= MATERIAL PROVIDED =
• • •

(* ===== verification/StatusRules.v ===== *)
(** * Rules on HTTP status codes

    [lib/http-status-code-rules.ts]: a text of codes and ranges, merged into
    disjoint ranges and printed again.  The input is the text of the form.
    Codes are integers: a text of digits above 599 is refused however large it
    is, so [parseInt] is the value of the digits. *)

From Stdlib Require Import String.
From S2P Require Import Prelude JsNumber JsString JsText.

#[local] Open Scope Z_scope.

Record StatusCodeRange : Type := Range { start : Z; stop : Z }.

Record ParsedHttpStatusCodeRules : Type := {
  ok : bool;
  ranges : list StatusCodeRange;
  tokens : list str;
  normalized : str;
  invalidTokens : list str;
}.

(** [typeof s === 'string' && /^\d+$/.test(s)] *)
Definition isNumber (s : str) : bool := nonempty s && forallb is_digit s.

Definition isValidCode (code : Z) : bool := (100 <=? code) && (code <=? 599).

Definition parseToken (token : str) : option StatusCodeRange :=
  let cleaned := List.filter (fun c => negb (is_space c)) (trim token) in
  if negb (nonempty cleaned) then None
  else if existsb (N.eqb minus_sign) cleaned then
    match split_char minus_sign cleaned [] with
    | a :: b :: _ =>
        if negb (isNumber a) || negb (isNumber b) then None
        else
          let start := digits_value a in
          let stop := digits_value b in
          if negb (isValidCode start) || negb (isValidCode stop) || (stop <? start) then None
          else Some (Range start stop)
    | _ => None
    end
  else if negb (isNumber cleaned) then None
  else
    let code := digits_value cleaned in
    if negb (isValidCode code) then None else Some (Range code code).

(** The comparison of the sort: [a] comes before [b] or stays before it. *)
Definition range_leb (a b : StatusCodeRange) : bool :=
  if negb (start a =? start b) then start a - start b <=? 0 else stop a - stop b <=? 0.
Fixpoint insert_range (r : StatusCodeRange) (l : list StatusCodeRange) : list StatusCodeRange :=
  match l with
  | [] => [r]
  | d :: l => if range_leb r d then r :: d :: l else d :: insert_range r l
  end.
Definition sort_ranges (l : list StatusCodeRange) : list StatusCodeRange := foldr insert_range [] l.

(** One turn of the reduction; [merged] has its last range first. *)
Definition merge_step (merged : list StatusCodeRange) (current : StatusCodeRange) : list StatusCodeRange :=
  match merged with
  | [] => [current]
  | last :: rest =>
      if stop last + 1 <? start current then current :: merged
      else Range (start last) (Z.max (stop last) (stop current)) :: rest
  end.
Definition mergeRanges (ranges : list StatusCodeRange) : list StatusCodeRange :=
  rev (fold_left merge_step (sort_ranges ranges) []).

Definition code_text (code : Z) : str := number_to_string (of_Z code).
Definition range_text (r : StatusCodeRange) : str :=
  if start r =? stop r then code_text (start r) else code_text (start r) ++ [minus_sign] ++ code_text (stop r).

(** [raw.replace(/[，]/g, ',').split(',').map((s) => s.trim()).filter(Boolean)] *)
Definition full_width_comma : N := 65292.
Definition segments_of (raw : str) : list str :=
  let sanitized := map (fun c => if N.eqb c full_width_comma then 44%N else c) raw in
  List.filter nonempty (map trim (split_char 44 sanitized [])).

Definition parseHttpStatusCodeRules (input : str) : ParsedHttpStatusCodeRules :=
  let raw := trim input in
  if negb (nonempty raw) then
    {| ok := true; ranges := []; tokens := []; normalized := []; invalidTokens := [] |}
  else
    let segments := segments_of raw in
    let parsed := omap parseToken segments in
    let invalid := List.filter (fun s => match parseToken s with None => true | Some _ => false end) segments in
    match invalid with
    | _ :: _ => {| ok := false; ranges := []; tokens := []; normalized := raw; invalidTokens := invalid |}
    | [] =>
        let merged := mergeRanges parsed in
        let tokens := map range_text merged in
        {| ok := true; ranges := merged; tokens := tokens; normalized := join (u ",") tokens;
           invalidTokens := [] |}
    end.

(** ** What the rules say *)

Definition within (code : Z) (r : StatusCodeRange) : Prop := start r <= code <= stop r.
Definition covers (code : Z) (l : list StatusCodeRange) : Prop := exists r, r ∈ l /\ within code r.

(** The codes a text asks for: those of its tokens. *)
Definition asks (input : str) (code : Z) : Prop :=
  exists segment r, segment ∈ segments_of (trim input) /\ parseToken segment = Some r /\ within code r.

(** Ranges of codes in order, with a gap between each two. *)
Definition proper (r : StatusCodeRange) : Prop := 100 <= start r <= stop r /\ stop r <= 599.
Fixpoint apart (l : list StatusCodeRange) : Prop :=
  match l with
  | a :: ((b :: _) as l') => stop a + 1 < start b /\ apart l'
  | _ => True
  end.

Lemma parseToken_proper s r : parseToken s = Some r -> proper r.
Proof.
  unfold parseToken, isValidCode, proper. intros H. repeat case_match; try discriminate H; injection H as <-; cbn;
    repeat match goal with
    | E : _ || _ = false |- _ => apply orb_false_iff in E as [? ?]
    | E : negb _ = false |- _ => apply negb_false_iff in E
    | E : _ && _ = true |- _ => apply andb_true_iff in E as [? ?]
    end; lia.
Qed.

(** ** Sorting *)

Definition starts_before (a b : StatusCodeRange) : Prop := start a <= start b.

Lemma insert_range_elem r l x : x ∈ insert_range r l <-> x = r \/ x ∈ l.
Proof.
  induction l as [|d l IH]; cbn; [by rewrite list_elem_of_singleton, elem_of_nil; tauto|].
  destruct (range_leb r d); rewrite !elem_of_cons, ?IH; tauto.
Qed.
Lemma sort_ranges_elem l x : x ∈ sort_ranges l <-> x ∈ l.
Proof.
  induction l as [|r l IH]; cbn; [done|]. fold (sort_ranges l). by rewrite insert_range_elem, IH, elem_of_cons.
Qed.

Lemma range_leb_starts a b : range_leb a b = true -> start a <= start b.
Proof. unfold range_leb. destruct (Z.eqb_spec (start a) (start b)); cbn; lia. Qed.
Lemma range_leb_false a b : range_leb a b = false -> start b <= start a.
Proof. unfold range_leb. destruct (Z.eqb_spec (start a) (start b)); cbn; lia. Qed.

(** The head starts first. *)
Fixpoint in_order (l : list StatusCodeRange) : Prop :=
  match l with [] => True | r :: l => (forall x, x ∈ l -> start r <= start x) /\ in_order l end.

Lemma insert_range_order r l : in_order l -> in_order (insert_range r l).
Proof.
  induction l as [|d l IH]; cbn; [by intros _; split; [intros x ?%elem_of_nil|]|]. intros [Hd Hl].
  destruct (range_leb r d) eqn:E; cbn.
  - apply range_leb_starts in E. split; [|done]. intros x [->|Hx]%elem_of_cons; [done|]. specialize (Hd x Hx). lia.
  - apply range_leb_false in E. split; [|by apply IH]. intros x [->|Hx]%insert_range_elem; [done|by apply Hd].
Qed.
Lemma sort_ranges_order l : in_order (sort_ranges l).
Proof. induction l as [|r l IH]; cbn; [done|]. by apply insert_range_order. Qed.

(** ** Merging *)

Lemma covers_nil code : ~ covers code [].
Proof. by intros (r & Hr%elem_of_nil & _). Qed.
Lemma covers_cons code r l : covers code (r :: l) <-> within code r \/ covers code l.
Proof.
  unfold covers. split.
  - intros (x & [->|Hx]%elem_of_cons & Hw); [by left|right; by exists x].
  - intros [Hw|(x & Hx & Hw)]; [exists r; split; [by left|done]|exists x; split; [by right|done]].
Qed.
Lemma covers_rev code l : covers code (rev l) <-> covers code l.
Proof. unfold covers. setoid_rewrite list_elem_of_In. setoid_rewrite <- in_rev. done. Qed.

(** The same as [apart], last range first. *)
Fixpoint apart_rev (l : list StatusCodeRange) : Prop :=
  match l with
  | a :: ((b :: _) as l') => stop b + 1 < start a /\ apart_rev l'
  | _ => True
  end.

Lemma apart_snoc l a b : apart (l ++ [a]) -> stop a + 1 < start b -> apart ((l ++ [a]) ++ [b]).
Proof.
  induction l as [|x l IH]; cbn; [done|]. destruct l as [|y l]; cbn in *.
  - intros [? _] ?. done.
  - intros [? ?] ?. split; [done|]. by apply IH.
Qed.
Lemma apart_of_rev l : apart_rev l -> apart (rev l).
Proof.
  induction l as [|a l IH]; [done|]. destruct l as [|b l]; [done|]. intros [Hab Hl].
  cbn [rev] in *. by apply apart_snoc; [apply IH|].
Qed.

Record merge_ok (merged seen : list StatusCodeRange) : Prop := {
  merge_apart : apart_rev merged;
  merge_proper : Forall proper merged;
  merge_covers : forall code, covers code merged <-> covers code seen;
  merge_last : forall last, head merged = Some last -> exists r, r ∈ seen /\ start last = start r;
}.

Lemma merge_step_ok merged seen r : merge_ok merged seen -> proper r ->
  (forall x, x ∈ seen -> start x <= start r) -> merge_ok (merge_step merged r) (r :: seen).
Proof.
  intros [Ha Hp Hc Hl] Hr Hs. unfold merge_step. destruct merged as [|last rest].
  { split; [done|by constructor| |].
    - intros code. rewrite !covers_cons, Hc. tauto.
    - intros x [= <-]. exists r. split; [by left|done]. }
  destruct (Hl last eq_refl) as (x & Hx & Ex). specialize (Hs x Hx).
  apply List.Forall_cons_iff in Hp as [Hlast Hp]. destruct (Z.ltb_spec (stop last + 1) (start r)) as [Hgap|Hno].
  - split; [done|constructor; [done|by constructor]| |].
    + intros code. rewrite (covers_cons code r), (covers_cons code r seen), Hc. tauto.
    + intros y [= <-]. exists r. split; [by left|done].
  - unfold proper in *. split.
    + destruct rest as [|b rest]; [done|]. by destruct Ha.
    + constructor; [unfold proper; cbn [start stop]; lia|done].
    + intros code. rewrite (covers_cons code r seen), <- Hc, !covers_cons. unfold within. cbn [start stop]. split.
      * intros [?|?]; [|tauto]. destruct (Z.le_gt_cases code (stop last)); [right; left; lia|left; lia].
      * intros [?|[?|?]]; [left; lia|left; lia|by right].
    + intros y [= <-]. exists x. split; [by right|done].
Qed.

Lemma merge_all l : forall merged seen, merge_ok merged seen -> Forall proper l -> in_order l ->
  (forall x y, x ∈ seen -> y ∈ l -> start x <= start y) -> 
  exists all, merge_ok (fold_left merge_step l merged) all /\ forall x, x ∈ all <-> x ∈ seen \/ x ∈ l.
Proof.
  induction l as [|r l IH]; intros merged seen Hm Hp Ho Hs; cbn.
  { exists seen. split; [done|]. intros x. rewrite elem_of_nil. tauto. }
  apply List.Forall_cons_iff in Hp as [Hr Hp]. destruct Ho as [Hfirst Ho].
  destruct (IH (merge_step merged r) (r :: seen)) as (all & Hall & Helem); [|done|done| |].
  - apply merge_step_ok; [done|done|]. intros x Hx. apply Hs; [done|by left].
  - intros x y [->|Hx]%elem_of_cons Hy; [by apply Hfirst|]. apply Hs; [done|by right].
  - exists all. split; [done|]. intros x. rewrite Helem, !elem_of_cons. tauto.
Qed.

• • •

= WHAT IS EXPECTED =
The lines holding the word "current" are the answer. Pull them out of the records and copy them.

= SOLUTION TO THIS TASK =
Definition merge_step (merged : list StatusCodeRange) (current : StatusCodeRange) : list StatusCodeRange :=
  | [] => [current]
      if stop last + 1 <? start current then current :: merged
      else Range (start last) (Z.max (stop last) (stop current)) :: rest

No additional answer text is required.